__Task__. Gather all lines in the data that hold the string "BadMessage".

__Information__.
++++++++++

(** Some list against the list of all that was put into it: the same up to order, unless something was kept out *)
Definition collects {A} (l all : list A) : Prop := (length l <= length all)%nat /\ (length l = length all -> l ≡ₚ all).
Lemma collects_nil {A} : collects (A := A) [] [].
Proof. done. Qed.
Lemma collects_insert {DG : Digest} {A B} `{!Writeable A} (f : A -> B) (x : A) l all :
  collects (map f l) all -> collects (map f (insert_sorted x l)) (all ++ [f x]).
Proof.
  unfold collects. rewrite !length_app, !length_map. cbn [length]. intros [Hl Hp].
  destruct (insert_sorted_cases x l) as [->|HP]; [split; [lia|]; intros Hn; lia|].
  rewrite (Permutation_length HP). cbn [length]. split; [lia|]. intros Hn. rewrite HP. cbn [map]. rewrite Hp by lia.
  apply Permutation_cons_append.
Qed.

Section Built.
  Context {DG : Digest} {MC : Macs} `{SL : SecpLaws} {SV : SecpVerify} {SK : SecpKeys} {SW : SecpWallet} {SF : SecpProofs}
    {SA : SecpAggsig} {B : Type} `{!ProofBuild B} (kc : ExtKeychain) (builder : B).

Definition append_of (e : Element) : Append :=
  match e with
  | PlainInput v id => build_plain_input kc v id
  | CoinbaseInput v id => coinbase_input kc v id
  | PlainOutput v id => build_output kc builder v id
  | TokenInputOf v t i id => token_input kc v t i id
  | TokenOutputOf v t i id => build_token_output kc builder v t i id
  end.

(** A sum of keys has the paths of [outs] and [ins], for the values [vo] and [vi], and nothing else. *)
Record sums_up (s : BlindSum) (outs ins : list Commitment) (vo vi : list Z) : Prop := {
  sums_outs : path_commits kc (positive_key_ids s) outs;
  sums_ins : path_commits kc (negative_key_ids s) ins;
  sums_vo : map path_value (positive_key_ids s) = vo;
  sums_vi : map path_value (negative_key_ids s) = vi;
  sums_bare : positive_blinding_factors s = [] /\ negative_blinding_factors s = []
}.

Lemma sums_up_new : sums_up blind_sum_new [] [] [] [].
Proof. split; try done; constructor. Qed.

Lemma path_commit id value c : identifier_wf id -> keychain_commit kc value id SwitchRegular = Ok c ->
  let k := to_value_path id value in keychain_commit kc (path_value k) (from_path (ext_keychain_path k)) (switch k) = Ok c.
Proof. intros Hid Hc. cbn [to_value_path path_value ext_keychain_path switch]. rewrite (proj1 (from_path_to_path id Hid)). exact Hc. Qed.

Lemma sums_up_add s outs ins vo vi id value c : identifier_wf id -> keychain_commit kc value id SwitchRegular = Ok c ->
  sums_up s outs ins vo vi -> sums_up (add_key_id s (to_value_path id value)) (outs ++ [c]) ins (vo ++ [value]) vi.
Proof.
  intros Hid Hc [Ho Hi Vo Vi Hb]. split; cbn [positive_key_ids negative_key_ids add_key_id]; try done.
  - apply Forall2_app; [exact Ho|]. constructor; [apply path_commit; done|constructor].
  - rewrite map_app, Vo. done.
Qed.
Lemma sums_up_sub s outs ins vo vi id value c : identifier_wf id -> keychain_commit kc value id SwitchRegular = Ok c ->
  sums_up s outs ins vo vi -> sums_up (sub_key_id s (to_value_path id value)) outs (ins ++ [c]) vo (vi ++ [value]).
Proof.
  intros Hid Hc [Ho Hi Vo Vi Hb]. split; cbn [positive_key_ids negative_key_ids sub_key_id]; try done.
  - apply Forall2_app; [exact Hi|]. constructor; [apply path_commit; done|constructor].
  - rewrite map_app, Vi. done.
Qed.

(** What the combinators have collected after the elements [l] *)
Record collected (l : list Element) (tx : Transaction) (s ts : BlindSum) (outs ins touts tins : list Commitment) : Prop := {
  col_outs : collects (map output_commit (outputs (body tx))) outs;
  col_ins : collects (map input_commit (inputs (body tx))) ins;
  col_touts : collects (map token_output_commit (token_outputs (body tx))) touts;
  col_tins : collects (map token_input_commit (token_inputs (body tx))) tins;
  col_coin : sums_up s outs ins (coin_out l) (coin_in l);
  col_token : sums_up ts touts tins (token_out l) (token_in l);
  col_kernels : kernels (body tx) = [] /\ token_kernels (body tx) = []
}.

Lemma collected_empty : collected [] tx_empty blind_sum_new blind_sum_new [] [] [] [].
Proof. split; try apply collects_nil; try apply sums_up_new. done. Qed.
(* ===== verification/KeyExamples.v ===== *)
(** * A wallet over a small group

    A curve library whose group has 101 elements, and the theorems on keys, range proofs and built transactions at keys,
    paths and transactions of that library. *)

From Stdlib Require Import ZArith Lia List Bool.
From stdpp Require Import base numbers list option gmap.
From S2P Require Import Prelude Bytes Consensus Ser Transaction TxBody Committed Verifier Base58 Mnemonic Hex ExtKey Keychain RangeProofs TxBuild Block BuildTheorems.

(** ** The library *)

(** Public keys are the residues; a compressed one is a byte 2 and 32 bytes. *)
Definition in_group (z : Z) : bool := (0 <=? z) && (z <? demo_order).
Definition residue : Type := { z : Z | in_group z = true }.
Lemma mod_in_group z : in_group (z mod demo_order) = true.
Proof. unfold in_group. pose proof (Z.mod_pos_bound z demo_order ltac:(done)). apply andb_true_intro. rewrite Z.leb_le, Z.ltb_lt. done. Qed.
Definition residue_of (z : Z) : residue := exist _ (z mod demo_order) (mod_in_group z).
Lemma residue_eq (p q : residue) : `p = `q -> p = q.
Proof. destruct p as [x Hx], q as [y Hy]. cbn. intros ->. f_equal. apply Eqdep_dec.UIP_dec, bool_dec. Qed.
Lemma residue_of_val (p : residue) : residue_of (`p) = p.
Proof.
  apply residue_eq. destruct p as [z Hz]. cbn. unfold in_group in Hz. apply andb_prop in Hz as [H1 H2]. apply Z.leb_le in H1. apply Z.ltb_lt in H2.
  apply Z.mod_small. done.
Qed.

(** A hash of 32 bytes from the length and the sum of the input *)
Definition mix (b : bytes) : Z := (foldr Z.add 0 b + 7 * len b) mod 251.
Definition wallet_digest : Digest := {| blake2b b := b; sha256 b := replicate 31 (mix b) ++ [1 + mix b] |}.

Definition wallet_verify : SecpVerify := {|
  PublicKey := residue; Message := bytes;
  to_pubkey c := Some (residue_of (demo_point c)); message_from_slice b := Some b;
  verify_single s m p := bool_decide (sig_bytes s = `p :: m);
  verify_batch sigs msgs pubkeys :=
    forallb (fun x => bool_decide (sig_bytes x.1.1 = `x.2 :: x.1.2)) (zip (zip sigs msgs) pubkeys);
  verify_bullet_proof := demo_fits;
  verify_bullet_proof_multi cs ps := forallb (fun p => demo_fits p.1 p.2) (zip cs ps)
|}.

#[local] Existing Instance wallet_digest.
#[local] Existing Instance demo_sizes.
#[local] Existing Instance demo_secp.
#[local] Existing Instance demo_laws.
#[local] Existing Instance wallet_verify.

(** The sum of two keys that cancel out has no key, and the point at infinity is no public key. *)
#[local] Instance wallet_keys : SecpKeys := {
  public_from_secret k := Some (residue_of (key_val k));
  public_serialize p := 2 :: be_bytes 32 (`p);
  public_from_slice b := Some (residue_of (be_val (drop 1 b)));
  secret_add t k := if (key_val t + key_val k) mod demo_order =? 0 then None else Some (mkSecretKey (be_bytes 32 ((key_val t + key_val k) mod demo_order)));
  public_add_exp p t := if (`p + key_val t) mod demo_order =? 0 then None else Some (residue_of (`p + key_val t))
}.

Lemma demo_order_small z : 0 <= z < demo_order -> 0 <= z < 256 ^ Z.of_nat 32.
Proof. unfold demo_order. intros Hz. split; [lia|]. eapply Z.lt_trans; [apply Hz|reflexivity]. Qed.

#[local] Instance wallet_keys_laws : SecpKeysLaws.
Proof.
  constructor.
  - intros t k p [= <-]. cbn [secret_add public_add_exp public_from_secret wallet_keys proj1_sig residue_of].
    rewrite Zplus_mod_idemp_l, (Z.add_comm (key_val k)). destruct (Z.eqb_spec ((key_val t + key_val k) mod demo_order) 0) as [_|_]; [done|].
    eexists. split; [done|]. f_equal. apply residue_eq. cbn [residue_of proj1_sig]. unfold key_val at 1. cbn [secret_bytes].
    rewrite be_val_be_bytes by (apply demo_order_small, Z.mod_pos_bound; done). rewrite Z.mod_mod by done.
    rewrite (Z.add_comm (key_val k mod demo_order)), Zplus_mod_idemp_r. done.
  - intros p. split; [|split].
    + apply Forall_cons. split; [unfold is_byte; lia|]. apply be_bytes_are_bytes.
    + cbn [length public_serialize wallet_keys]. rewrite length_be_bytes. done.
    + cbn [public_serialize public_from_slice wallet_keys]. rewrite skipn_cons, drop_0.
      rewrite be_val_be_bytes; [rewrite residue_of_val; done|]. apply demo_order_small. destruct p as [z Hz]. cbn.
      unfold in_group in Hz. apply andb_prop in Hz as [H1 H2]. apply Z.leb_le in H1. apply Z.ltb_lt in H2. done.
Qed.

#[local] Instance wallet_macs : Macs := {
  hmac_sha512 k d := replicate 31 0 ++ [1 + mix (k ++ d) mod 100] ++ replicate 32 (mix (d ++ k));
  ripemd160 b := replicate 20 (mix b)
}.
#[local] Instance wallet_wallet : SecpWallet := {
  blind_switch v k := Some (mkSecretKey (be_bytes 32 ((v + 5 * key_val k) mod demo_order)));
  secp_sign m k := Some (mkSignature ((key_val k mod demo_order) :: m));
  public_mul p k := Some (residue_of (`p * key_val k));
  public_combine l := Some (residue_of (foldr Z.add 0 (map (fun p : residue => `p) l)));
  GENERATOR_PUB_J := residue_of 17;
  blake2b_sized n b := replicate n (mix b)
}.
(** A proof is the commitment's byte, the amount and the message. *)
#[local] Instance wallet_proofs : SecpProofs := {
  bullet_proof v k nonce private extra message :=
    mkRangeProof (((v * 3 + key_val k) mod demo_order) :: v :: default [] message) 0;
  rewind_bullet_proof c nonce extra p := match proof_bytes p with _ :: v :: message => Some (v, message) | _ => None end;
  blake2b_keyed n b k := replicate n (mix (b ++ k))
}.
#[local] Instance wallet_proofs_laws : SecpProofsLaws.
Proof. intros v k nonce private extra message c [= <-]. done. Qed.
#[local] Instance wallet_aggsig : SecpAggsig := {
  aggsig_sign m k nonce extra pn pk sum := Some (mkSignature ((key_val k mod demo_order) :: m));
  aggsig_verify s m pn p sum extra partial := bool_decide (sig_bytes s = `p :: m);
  aggsig_add sigs p := head sigs;
  signature_from_raw_data b := Some (mkSignature b)
}.
#[local] Instance wallet_aggsig_laws : SecpAggsigLaws.
Proof.
  intros m k nonce c p sig Hp [= <-] [= <-]. cbn [verify_single wallet_verify]. apply bool_decide_eq_true_2.
  cbn [sig_bytes residue_of proj1_sig]. f_equal. symmetry. exact Hp.
Qed.

Lemma wallet_sha256 : Sha256Laws.
Proof.
  intros b. unfold is_hash. cbn [sha256 wallet_digest]. pose proof (Z.mod_pos_bound (foldr Z.add 0 b + 7 * len b) 251 ltac:(done)) as Hm. fold (mix b) in Hm.
  split; [rewrite length_app, length_replicate; done|]. rewrite are_bytes_app. split.
  - apply Forall_replicate. unfold is_byte. lia.
  - apply Forall_singleton. unfold is_byte. lia.
Qed.
#[local] Existing Instance wallet_sha256.

(** ** Keys *)

Definition demo_master : ExtendedPrivKey :=
  mkPriv [3; 60; 4; 164] 0 [0; 0; 0; 0] (Normal 0) (mkSecretKey (be_bytes 32 42)) (replicate 32 9).
Definition demo_hasher : BIP32GrinHasher := hasher_new false.
Definition demo_keychain : ExtKeychain := mkKeychain demo_master demo_hasher.
Definition demo_public : ExtendedPubKey := mkPub [3; 60; 8; 223] 0 [0; 0; 0; 0] (Normal 0) (residue_of 42) (replicate 32 9).

Lemma public_derivation_follows_witness :
  from_private demo_hasher demo_master = Ok demo_public /\
  exists h2, derive_pub demo_public (map Normal [1; 5]) demo_hasher =
    (let '(r, h) := derive_priv demo_master (map Normal [1; 5]) demo_hasher in
     match r with Ok sk => from_private h sk | Err e => Err e | Panic => Panic end, h2).
Proof.
  assert (E : from_private demo_hasher demo_master = Ok demo_public).
  { unfold from_private, demo_public. cbn [public_from_secret wallet_keys]. do 2 f_equal. }
  split; [exact E|]. pose proof (public_derivation_follows demo_master demo_public [1; 5] demo_hasher E) as [H _].
  destruct (derive_priv demo_master (map Normal [1; 5]) demo_hasher) as [[sk|e|] h]; [exact H|exact H|destruct H].
Defined.

Lemma extended_keys_roundtrip_witness : priv_from_str (priv_to_string demo_master) = Ok demo_master.
Proof.
  apply extended_keys_roundtrip. constructor; cbn [priv_network priv_depth priv_parent_fingerprint priv_child_number priv_chain_code priv_secret_key demo_master].
  - split; [|done]. unfold are_bytes. rewrite !Forall_cons. unfold is_byte. repeat split; try lia; apply Forall_nil; exact I.
  - unfold is_byte. lia.
  - split; [|done]. apply (Forall_replicate _ 4 0). unfold is_byte. lia.
  - cbn. lia.
  - split; [|done]. apply Forall_replicate. unfold is_byte. lia.
  - split; [apply be_bytes_are_bytes|]. split; [apply length_be_bytes|reflexivity].
Defined.

(** ** Paths *)

Definition demo_id (n : Z) : Identifier := derive_key_id 3 1 0 n 0.
Lemma demo_id_wf n : 0 <= n < 2 ^ 31 -> identifier_wf (demo_id n).
Proof.
  intros Hn. apply to_path_from_path. split; [cbn; unfold is_byte; lia|]. split; [done|]. cbn [path_new path_children]. rewrite !Forall_cons.
  split_and!; try (apply child_of_u32_wf; lia); apply Forall_nil; exact I.
Qed.

Lemma identifiers_roundtrip_witness : from_path (to_path (demo_id 7)) = demo_id 7 /\ identifier_from_hex (E := KeychainError) (identifier_to_hex (demo_id 7)) = Ok (demo_id 7).
Proof.
  destruct identifiers_roundtrip as (_ & H & _). destruct (H (demo_id 7) (demo_id_wf 7 ltac:(lia))) as (H1 & H2 & _). split; assumption.
Defined.

(** ** Blinding sums *)

Definition demo_sums : BlindSum := sub_key_id (add_key_id blind_sum_new (to_value_path (demo_id 1) 30)) (to_value_path (demo_id 2) 40).
Definition commit_at (v n : Z) : Commitment :=
  match keychain_commit demo_keychain v (demo_id n) SwitchRegular with Ok c => c | _ => mkCommitment [] end.
Definition sum_of_demo : BlindingFactor := match keychain_blind_sum demo_keychain demo_sums with Ok b => b | _ => blind_zero end.

Lemma blind_sums_commit_witness :
  sum_points [commit_at 30 1] + blind_total (positive_blinding_factors demo_sums) - sum_points [commit_at 40 2]
    - blind_total (negative_blinding_factors demo_sums)
  =g= (value_total (positive_key_ids demo_sums) - value_total (negative_key_ids demo_sums)) * value_point + blind_val sum_of_demo.
Proof.
  apply (blind_sums_commit demo_keychain demo_sums sum_of_demo [commit_at 30 1] [commit_at 40 2]).
  - vm_compute. reflexivity.
  - constructor; [vm_compute; reflexivity|constructor].
  - constructor; [vm_compute; reflexivity|constructor].
  - constructor.
  - constructor.
Defined.

(** ** Range proofs *)

Definition demo_builder : ProofBuilder := mkProofBuilder demo_keychain [1] [2].
Definition proof_at (v n : Z) : RangeProof :=
  match proof_create demo_keychain demo_builder v (demo_id n) SwitchRegular None with Ok p => p | _ => mkRangeProof [] 0 end.

Lemma outputs_are_recovered_witness :
  exists c, keychain_commit demo_keychain 30 (demo_id 1) SwitchRegular = Ok c /\
    proof_rewind demo_builder c None (proof_at 30 1) = Ok (Some (30, demo_id 1, SwitchRegular)).
Proof.
  destruct outputs_are_recovered as [H _]. apply (H demo_builder 30 (demo_id 1) SwitchRegular None (proof_at 30 1)).
  - apply demo_id_wf. lia.
  - vm_compute. discriminate.
  - vm_compute. reflexivity.
Defined.

(** ** A transaction *)

(** Spends 40 and a coinbase of 25 for 30 and 33 and pays 2; moves 9 of a token. *)
Definition demo_elements : list Element :=
  [PlainInput 40 (demo_id 1); PlainOutput 30 (demo_id 2); CoinbaseInput 25 (demo_id 3); PlainOutput 33 (demo_id 4);
   TokenInputOf 9 gold false (demo_id 5); TokenOutputOf 9 gold false (demo_id 6)].
Definition demo_built : Transaction :=
  match transaction demo_keychain (mkSecretKey (be_bytes 32 11)) (KPlain 2) (Some PlainToken) (map (append_of demo_keychain demo_builder) demo_elements) with
  | Ok tx => tx
  | _ => tx_empty
  end.

Lemma built_transactions_balance_witness :
  transaction demo_keychain (mkSecretKey (be_bytes 32 11)) (KPlain 2) (Some PlainToken) (map (append_of demo_keychain demo_builder) demo_elements) = Ok demo_built /\
  balanced demo_built 2 (offset demo_built).
Proof.
  assert (E : transaction demo_keychain (mkSecretKey (be_bytes 32 11)) (KPlain 2) (Some PlainToken)
    (map (append_of demo_keychain demo_builder) demo_elements) = Ok demo_built) by (vm_compute; reflexivity).
  split; [exact E|].
  pose proof (built_transactions_balance demo_keychain demo_builder demo_elements (mkSecretKey (be_bytes 32 11)) _ _ _
    ltac:(unfold demo_elements; rewrite !Forall_cons; split_and!; try (apply demo_id_wf; lia); apply Forall_nil; exact I)
    (length_be_bytes 32 11) E) as [H _].
  apply H; vm_compute; reflexivity.
Defined.

(** ** A reward *)

Definition demo_reward : Output * TxKernel :=
  match reward_output demo_keychain demo_builder AutomatedTesting (demo_id 8) 5 2 true with
  | Ok r => r
  | _ => (mkOutput OPlain (mkCommitment []) (mkRangeProof [] 0), mkTxKernel KCoinbase (mkCommitment []) (mkSignature []))
  end.

Lemma built_rewards_are_accepted_witness :
  reward_output demo_keychain demo_builder AutomatedTesting (demo_id 8) 5 2 true = Ok demo_reward /\ kernel_verify demo_reward.2 = Ok tt.
Proof.
  assert (E : reward_output demo_keychain demo_builder AutomatedTesting (demo_id 8) 5 2 true = Ok (demo_reward.1, demo_reward.2)) by (vm_compute; reflexivity).
  split; [exact E|]. destruct (built_rewards_are_accepted demo_keychain demo_builder AutomatedTesting (demo_id 8) 5 2 true _ _ E) as (_ & _ & H & _).
  exact H.
Defined.
(** [read_message] *)
Definition read_message {A} (ct : ChainTypes) (rd : BinReader -> res Error (A * BinReader)) (version : Z) (t : MsgType) (stream : bytes)
    : res P2pError (A * bytes) :=
  let? '(h, stream) := read_msg_header ct version stream in
  match h with
  | Known header => if bool_decide (msg_type header = t) then read_body rd header version stream else Err BadMessage
  | Unknown len _ => let? _ := read_discard len stream in Err BadMessage
  end.

(** [Msg]; an attachment is the contents of its file *)
Record Msg := mkMsg { msg_header : MsgHeader; msg_body : bytes; attachment : option bytes; msg_version : Z }.
(** [Msg::new], [add_attachment] *)
Definition msg_new {A} `{!Writeable A} (ct : ChainTypes) (t : MsgType) (msg : A) (version : Z) : Msg :=
  let body := ser_vec msg version in mkMsg (msg_header_new ct t (Z.of_nat (length body))) body None version.
Definition add_attachment (m : Msg) (file : bytes) : Msg := mkMsg (msg_header m) (msg_body m) (Some file) (msg_version m).

(** The chunks of at most 8000 bytes of an attachment; the fuel is the length of the file *)
Fixpoint send_chunks (fuel : nat) (now : Z) (file : bytes) (sent : RateCounter) : RateCounter :=
  match fuel, file with
  | S fuel, _ :: _ => send_chunks fuel now (drop 8000 file) (rate_inc_quiet now (Z.of_nat (length (take 8000 file))) sent)
  | _, _ => sent
  end.
(** [write_message]: the bytes written, and the counter of the sent bytes *)
Definition write_message (now : Z) (m : Msg) (sent : RateCounter) : bytes * RateCounter :=
  let buf := ser_vec (msg_header m) (msg_version m) ++ msg_body m in
  let sent := rate_inc now (Z.of_nat (length buf)) sent in
  match attachment m with
  | Some file => (buf ++ file, send_chunks (length file) now file sent)
  | None => (buf, sent)
  end.

(** ** Strings *)

Definition tail_byte (b : Z) : bool := (0x80 <=? b) && (b <? 0xC0).
(** [String::from_utf8] *)
Fixpoint valid_utf8 (l : bytes) : bool :=
  match l with
  | [] => true
  | a :: l1 =>
    if a <? 0x80 then valid_utf8 l1
    else
      match l1 with
      | [] => false
      | b :: l2 =>
        if (0xC2 <=? a) && (a <? 0xE0) then tail_byte b && valid_utf8 l2
        else
          match l2 with
          | [] => false
          | c :: l3 =>
            if (0xE0 <=? a) && (a <? 0xF0) then
              tail_byte b && tail_byte c && negb ((a =? 0xE0) && (b <? 0xA0)) && negb ((a =? 0xED) && (0xA0 <=? b)) && valid_utf8 l3
            else
              match l3 with
              | [] => false
              | d :: l4 =>
                (0xF0 <=? a) && (a <? 0xF5) && tail_byte b && tail_byte c && tail_byte d &&
                negb ((a =? 0xF0) && (b <? 0x90)) && negb ((a =? 0xF4) && (0x90 <=? b)) && valid_utf8 l4
              end
          end
      end
  end.
Definition string_read {R} `{!Reader R} : R -> res Error (bytes * R) :=
  let! b := read_bytes_len_prefix in
  if valid_utf8 b then read_ret b else read_fail CorruptedData.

++++++++++

__Output for this exercise__.
  | Known header => if bool_decide (msg_type header = t) then read_body rd header version stream else Err BadMessage
  | Unknown len _ => let? _ := read_discard len stream in Err BadMessage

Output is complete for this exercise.